Later, when she saw a Mighty Duck, she told him to tell his duck friends to stay out of the street. She didn’t want any vehicle-duck accidents.
It was shortly after 10 p.m. on Saturday of Halloween weekend and both Lambley and Officer Chris Engle, the two officers assigned to College Hill, said Halloween weekend is busier than even Mom’s and Dad’s weekends.
This year, with a few exceptions, Engle and Lambley said they were both disappointed with the overall creativity of the costumes.
Later that night, a Teenage Mutant Ninja Turtle shouted “Nice costume!” as he passed Lambley and Engle. The turtle roared with laughter at his own joke.
It was one of at least 15 times that night someone made a joke about Lambley and Engle’s police “costumes.”
Overall, Engle said this Halloween weekend was not as busy as the previous two years.
The only call they responded to on Saturday night that involved paramedics was an intoxicated leopard.
When they responded to the call, a young woman wearing a leopard leotard and fishnets slouched over on a cement bench. She was too intoxicated to sit up straight and a young man sat next to her, holding her upright.
The leopard slurred her words when she spoke, and she was unable to focus her eyes. She didn’t know her last name, the passcode for her phone or her address.
The group of people who were with her and who had called the police said they didn’t know the leopard. They had found her walking alone, after she had fallen on the ground. She had told them she hit her head.

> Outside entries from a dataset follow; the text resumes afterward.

Lemma merge_chunks_ok cs : Forall chunk_ok cs -> cs <> [] -> rows_ok (flat_map chunk_rows cs) ->
  (NoDup (map fst (flat_map chunk_rows cs)) -> exists c, merge_overlapping_chunks cs = Ok c /\ chunk_ok c /\ chunk_rows c ≡ₚ flat_map chunk_rows cs /\
     lo_of c ∈ map fst (flat_map chunk_rows cs) /\ hi_of c ∈ map fst (flat_map chunk_rows cs)) /\
  (~ NoDup (map fst (flat_map chunk_rows cs)) -> merge_overlapping_chunks cs = Err Internal).
Proof.
  intros Hcs Hne Hr. unfold merge_overlapping_chunks. rewrite (map_res_ok chunk_pairs chunk_rows) by (eapply Forall_impl; [exact Hcs|]; apply chunk_pairs_ok). mon.
  rewrite <- List.flat_map_concat_map. set (rows := flat_map chunk_rows cs) in *. pose proof (sort_by_key_perm fst rows) as Hp.
  pose proof (sort_by_key_sorted fst rows) as Hs. pose proof (windows_distinct _ Hs) as Hw.
  assert (NoDup (map fst (sort_by_key fst rows)) <-> NoDup (map fst rows)) as Hd by (by rewrite Hp). rewrite Hd in Hw. split; intros Hnd.
  - rewrite (proj2 Hw Hnd). destruct (chunk_of_rows (sort_by_key fst rows)) as (ids & addrs & lo & hi & E1 & E2 & Er & Hc & Hrows & Hlo & Hhi);
      [by eapply rows_ok_perm|by rewrite Hp|done| |].
    { intros E. rewrite E in Hp. apply Permutation_nil_l in Hp. destruct cs as [|c cs]; [done|]. apply Forall_cons in Hcs as [Hc _].
      pose proof (chunk_rows_ids c Hc) as Hi. destruct Hc as (_ & _ & _ & Hn & _). cbn in Hp. destruct (chunk_rows c); [by rewrite <- Hi in Hn|done]. }
    rewrite E1. mon. rewrite E2. mon. rewrite Er. mon. exists ((lo, hi), (ids, addrs)). split; [done|]. split; [exact Hc|]. rewrite Hrows. rewrite Hp in Hlo, Hhi. done.
  - destruct (existsb _ _) eqn:E; [done|]. by destruct Hnd; apply Hw.
Qed.

Definition group_rows (r : RawIndexChunk) : list (Z * Z) := flat_map chunk_rows (members r).

Definition in_range (r : RangeInclusive) (c : IndexChunk) : Prop := fst r <= lo_of c /\ hi_of c <= snd r.

Lemma group_ids r v : raw_ok r -> Forall chunk_ok (members r) -> v ∈ map fst (group_rows r) -> fst (raw_range r) <= v <= snd (raw_range r).
Proof.
  intros [_ Hr] Hc Hv. unfold group_rows in Hv. apply list_elem_of_fmap in Hv as ([v' a] & -> & Hv). apply list_elem_of_In, in_flat_map in Hv as (c & Hin & Hv).
  apply list_elem_of_In in Hin, Hv. rewrite Forall_forall in Hr, Hc. specialize (Hr c Hin). specialize (Hc c Hin). cbn [fst].
  apply (list_elem_of_fmap_2 fst) in Hv. change (fst <$> chunk_rows c) with (map fst (chunk_rows c)) in Hv. rewrite chunk_rows_ids in Hv by done.
  destruct Hc as (_ & _ & _ & _ & _ & Hb & _). rewrite Forall_forall in Hb. specialize (Hb v' Hv). cbn in *. lia.
Qed.

Lemma finish_group r : raw_ok r -> Forall chunk_ok (members r) -> rows_ok (group_rows r) ->
  (exists c, finish_chunk r = Ok c /\ chunk_ok c /\ chunk_rows c ≡ₚ group_rows r /\ in_range (raw_range r) c /\ NoDup (map fst (group_rows r))) \/
  (finish_chunk r = Err Internal /\ ~ NoDup (map fst (group_rows r))).
Proof.
  intros Hr Hc Hrows. destruct r as [c|range cs].
  - left. exists c. pose proof Hr as [_ [Hin _]%Forall_cons]. apply Forall_cons in Hc as [Hc _]. unfold group_rows. cbn [members flat_map]. rewrite app_nil_r.
    do 4 (split; [done|]). rewrite chunk_rows_ids by done. by destruct Hc as (_ & _ & _ & _ & _ & _ & Hnd).
  - destruct (merge_chunks_ok cs Hc (proj1 Hr) Hrows) as [Hok Herr]. destruct (decide (NoDup (map fst (group_rows (Overlapping range cs))))) as [Hnd|Hnd]; [left|right].
    + destruct (Hok Hnd) as (c & E & Hc' & Hp & Hlo & Hhi). exists c. do 3 (split; [done|]). split; [|done].
      pose proof (group_ids _ _ Hr Hc Hlo). pose proof (group_ids _ _ Hr Hc Hhi). unfold in_range. lia.
    + split; [by apply Herr|done].
Qed.

Lemma rows_ok_app l1 l2 : rows_ok (l1 ++ l2) -> rows_ok l1 /\ rows_ok l2.
Proof.
  unfold rows_ok. rewrite !map_app, !Forall_app, NoDup_app, zlen_app. pose proof (zlen_nonneg l1). pose proof (zlen_nonneg l2). intros (? & ? & ? & ?). intuition lia.
Qed.

Lemma finish_chunks raws : Forall raw_ok raws -> separated raws -> Forall (fun r => Forall chunk_ok (members r)) raws -> rows_ok (flat_map group_rows raws) ->
  (exists finals, map_res finish_chunk raws = Ok finals /\ Forall chunk_ok finals /\ flat_map chunk_rows finals ≡ₚ flat_map group_rows raws /\
     Forall2 (fun r c => in_range (raw_range r) c) raws finals /\ NoDup (map fst (flat_map group_rows raws))) \/
  (map_res finish_chunk raws = Err Internal /\ ~ NoDup (map fst (flat_map group_rows raws))).
Proof.
  intros Hr Hs Hc. induction Hs as [|r raws Hs IH Hsep]; intros Hrows; [left; exists []; repeat split; constructor|].
  apply Forall_cons in Hr as [Hr Hraws]. apply Forall_cons in Hc as [Hc Hcs]. cbn [flat_map] in *. apply rows_ok_app in Hrows as [Hrows1 Hrows2]. rewrite map_app.
  cbn [map_res]. destruct (finish_group r Hr Hc Hrows1) as [(c & E & Hc' & Hp & Hin & Hnd)|[E Hnd]]; rewrite E; mon; [|right; split; [done|]; by intros [? _]%NoDup_app].
  destruct (IH Hraws Hcs Hrows2) as [(finals & E2 & Hf & Hp2 & Hin2 & Hnd2)|[E2 Hnd2]]; rewrite E2; mon; [|right; split; [done|]; by intros (_ & _ & ?)%NoDup_app].
  left. exists (c :: finals). split; [done|]. split; [by constructor|]. split; [cbn; by rewrite Hp, Hp2|]. split; [by constructor|].
  apply NoDup_app. split; [done|]. split; [|done]. intros v Hv1 Hv2. apply (group_ids r v Hr Hc) in Hv1.
  apply list_elem_of_fmap in Hv2 as (p & -> & Hv2). apply list_elem_of_In, in_flat_map in Hv2 as (r' & Hr' & Hv2). apply list_elem_of_In in Hr', Hv2.
  rewrite Forall_forall in Hsep, Hraws, Hcs. specialize (Hsep r' Hr'). apply (list_elem_of_fmap_2 fst) in Hv2.
  apply (group_ids r') in Hv2; [lia|by apply Hraws|by apply Hcs].
Qed.

(** ** Lookups in the merged map *)

Definition with_id (v : Z) (p : Z * Z) : bool := fst p =? v.

(** The addresses of an id among rows. *)
Definition row_addresses (v : Z) (rows : list (Z * Z)) : list Z := map snd (List.filter (with_id v) rows).

Lemma row_addresses_app v l1 l2 : row_addresses v (l1 ++ l2) = row_addresses v l1 ++ row_addresses v l2.
Proof. unfold row_addresses. by rewrite List.filter_app, map_app. Qed.

Lemma row_addresses_perm v l1 l2 : l1 ≡ₚ l2 -> row_addresses v l1 ≡ₚ row_addresses v l2.
Proof.
  intros H. unfold row_addresses. apply Permutation_map. induction H as [|x l1 l2 _ IH|x y l|l1 l2 l3 _ IH1 _ IH2]; cbn; [done| | |by etransitivity].
  - destruct (with_id v x); [by constructor|done].
  - destruct (with_id v x), (with_id v y); try done. apply Permutation_swap.
Qed.

Lemma row_addresses_cons v x a rows : row_addresses v ((x, a) :: rows) = if x =? v then a :: row_addresses v rows else row_addresses v rows.
Proof. unfold row_addresses. cbn [List.filter]. unfold with_id at 1. cbn [fst]. by destruct (x =? v). Qed.

Lemma row_addresses_none v rows : v ∉ map fst rows -> row_addresses v rows = [].
Proof.
  induction rows as [|[x a] rows IH]; [done|]. cbn [map fst]. intros [Hx Hv]%not_elem_of_cons. rewrite row_addresses_cons, (proj2 (Z.eqb_neq x v)) by done. by apply IH.
Qed.

(** With distinct ids there is at most one address. *)
Lemma row_addresses_once v rows : NoDup (map fst rows) -> lookup_result (row_addresses v rows) = Ok (head (row_addresses v rows)).
Proof.
  induction rows as [|[x a] rows IH]; [done|]. cbn [map fst]. intros [Hx Hnd]%NoDup_cons. rewrite row_addresses_cons.
  destruct (Z.eqb_spec x v) as [->|Hne]; [|by apply IH]. by rewrite row_addresses_none.
Qed.

Lemma row_addresses_twice rows : ~ NoDup (map fst rows) -> exists v, v ∈ map fst rows /\ lookup_result (row_addresses v rows) = Err Internal.
Proof.
  induction rows as [|[x a] rows IH]; cbn [map fst]; intros Hnd; [by destruct Hnd; constructor|]. destruct (decide (x ∈ map fst rows)) as [Hx|Hx].
  - exists x. split; [by left|]. rewrite row_addresses_cons, Z.eqb_refl. destruct (row_addresses x rows) as [|b l] eqn:E; [|done]. exfalso.
    apply list_elem_of_fmap in Hx as ([x' b] & -> & Hin). assert (b ∈ row_addresses x' rows) as Hb; [|cbn in E; rewrite E in Hb; by apply elem_of_nil in Hb].
    unfold row_addresses. apply (list_elem_of_fmap_2 snd _ (x', b)), elem_of_filterb. split; [done|]. apply Z.eqb_refl.
  - destruct IH as (v & Hv & Hr); [intros Hnd'; apply Hnd; by constructor|]. exists v. split; [by right|]. rewrite row_addresses_cons.
    destruct (Z.eqb_spec x v) as [->|Hne]; done.
Qed.

Lemma row_addresses_zip v (ids addrs : list Z) : zlen ids = zlen addrs -> NoDup ids ->
  row_addresses v (zip ids addrs) = match index_of v ids with Some p => option_list (get_opt addrs p) | None => [] end.
Proof.
  intros Hl Hnd. destruct (index_of v ids) as [p|] eqn:E; [|apply row_addresses_none; rewrite map_fst_zip by done; by apply index_of_None].
  apply index_of_Some in E as Hp; [|done]. clear E. revert p addrs Hl Hp. induction ids as [|x ids IH]; intros p addrs Hl Hp; [by apply get_opt_Some in Hp; change (zlen (@nil Z)) with 0 in Hp; lia|].
  destruct addrs as [|a addrs]; [rewrite zlen_cons in Hl; change (zlen (@nil Z)) with 0 in Hl; pose proof (zlen_nonneg ids); lia|].
  apply NoDup_cons in Hnd as [Hx Hnd]. rewrite !zlen_cons in Hl. cbn [zip zip_with]. rewrite row_addresses_cons, get_opt_cons. rewrite get_opt_cons in Hp.
  destruct (Z.eqb_spec p 0) as [->|Hp0].
  - injection Hp as ->. rewrite Z.eqb_refl, row_addresses_none; [done|]. by rewrite map_fst_zip by lia.
  - assert (v ∈ ids) as Hin by (apply elem_of_get_opt; eauto). rewrite (proj2 (Z.eqb_neq x v)) by (by intros ->). apply IH; [done|lia|done].
Qed.

Section Lookup.
Context {RB : Roaring} {RL : RoaringLaws RB} {RM : RangeMaps (U64Segment * U64Segment)} {RML : RangeMapsLaws RM}.

(** Chunks whose ranges ascend without overlapping. *)
Definition chunks_ascending (cs : list IndexChunk) : Prop := StronglySorted (fun a b => hi_of a < lo_of b) cs.

Lemma finals_ascending raws finals : separated raws -> Forall2 (fun r c => in_range (raw_range r) c) raws finals -> chunks_ascending finals.
Proof.
  intros Hs Hf. induction Hf as [|r c raws finals Hc Hf IH]; [constructor|]. apply StronglySorted_cons in Hs as [Hr Hs]. constructor; [by apply IH|].
  apply Forall_forall. intros d Hd. apply list_elem_of_lookup in Hd as [i Hd]. destruct (Forall2_lookup_r _ _ _ _ _ Hf Hd) as (r' & Hr' & Hin).
  rewrite Forall_forall in Hr. specialize (Hr r' (list_elem_of_lookup_2 _ _ _ Hr')). unfold in_range in *. cbn in Hr. lia.
Qed.
(* ===== verification/Remap.v ===== *)
(** * Compaction remaps

    [CompactRemapStep], [GroupRemap] and [OldFragmentRemap] of
    [lance-core/src/utils/row_addr_remap.rs]: the map from the row addresses
    before a compaction to the addresses after it.  A rewrite group keeps the
    rewritten offsets of its old fragments, ranked, and where each of its new
    fragments starts among the rewritten rows; the address of a rewritten row is
    computed from its rank. *)

From Stdlib Require Import ZArith Lia.
From stdpp Require Import base option list numbers sorting sets gmap.
From S2P Require Import Prelude Lists Bits RowAddress Itertools Roaring RankedOffsets.

(** ** The parts of [RoaringTreemap] the remap reads *)

(** [bitmaps()] yields the bitmaps of the upper halves in ascending order;
    [len()] adds their lengths. *)
Class TreemapParts (RB : Roaring) := {
  addr_treemap : Type;
  at_bitmaps : addr_treemap -> list (Z * bitmap);
  at_len : addr_treemap -> Z
}.

Class TreemapPartsLaws {RB : Roaring} (TP : TreemapParts RB) : Prop := {
  at_keys_sorted t : ssorted (map fst (at_bitmaps t));
  at_keys_u32 t : Forall u32_ok (map fst (at_bitmaps t));
  at_len_sum t : at_len t = wrap64 (zsum (map (fun p => bm_len (snd p)) (at_bitmaps t)))
}.

(** ** Model *)

Record OldFragmentRemap {RB : Roaring} := mkOldFragmentRemap {
  group_idx : Z;
  rewritten_offsets : RankedOffsets;
  rewritten_rows_before : Z;
  physical_rows : option Z
}.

“Can you help me?” the leopard said to Lambley. Her eyelids fluttered closed as she began to fall to her side. The young man sitting next to her stopped her from falling and propped her back upright.
Lambley asked the leopard if she was willing to go to the hospital, and the leopard said no, she didn’t want to go. Lambley said she was going to put the young woman under protective custody and the paramedics arrived.
When the paramedics tried to put a neck brace on her for the possible head injury, the leopard vomited on the ground.
Lambley said previously the most difficult part of her job is seeing people harm themselves.
The puking leopard on Saturday night was minor in comparison to an intoxication call they got the night before, Engle said. Friday night, there was a person Engle referred to as the “projectile pooper.”
The young man, he explained, was so intoxicated that he lost control of his bowel movements.
Lambley said a group of people, who did not know the “projectile pooper,” found the young man passed out in their front lawn and had taken him inside and had turned the heat on to keep him warm.
“If no one would have found him,” Engle said, “he would have probably died.”